» The problem: Output, exactly and alone, the lines from the one containing "description messages that are hashed. *)" through the last line of the material below, both ends included.

» Supplied material:
(* ===== verification/TypeHashing.v ===== *)
(** * Type hashing of the code generator (crates/ros-z-codegen/src/hashing.rs)

    From parsed messages and the descriptions of their dependencies to the
    description messages that are hashed. *)
From stdpp Require Import gmap strings.
From S2P Require Import Prelude Utf8 RustStr RustText RustColl SchemaModel DynTypes TypeDescription MsgParser DynRegistry.
Open Scope string_scope.

(** ** Definitions *)

Definition is_primitive_type (base_type : string) : bool :=
  existsb (String.eqb base_type)
    ["bool"; "byte"; "char"; "uint8"; "int8"; "uint16"; "int16"; "uint32"; "int32";
     "uint64"; "int64"; "float32"; "float64"; "string"].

» Your response:
    description messages that are hashed. *)
From stdpp Require Import gmap strings.
From S2P Require Import Prelude Utf8 RustStr RustText RustColl SchemaModel DynTypes TypeDescription MsgParser DynRegistry.
Open Scope string_scope.

(** ** Definitions *)

Definition is_primitive_type (base_type : string) : bool :=
  existsb (String.eqb base_type)
    ["bool"; "byte"; "char"; "uint8"; "int8"; "uint16"; "int16"; "uint32"; "int32";
     "uint64"; "int64"; "float32"; "float64"; "string"].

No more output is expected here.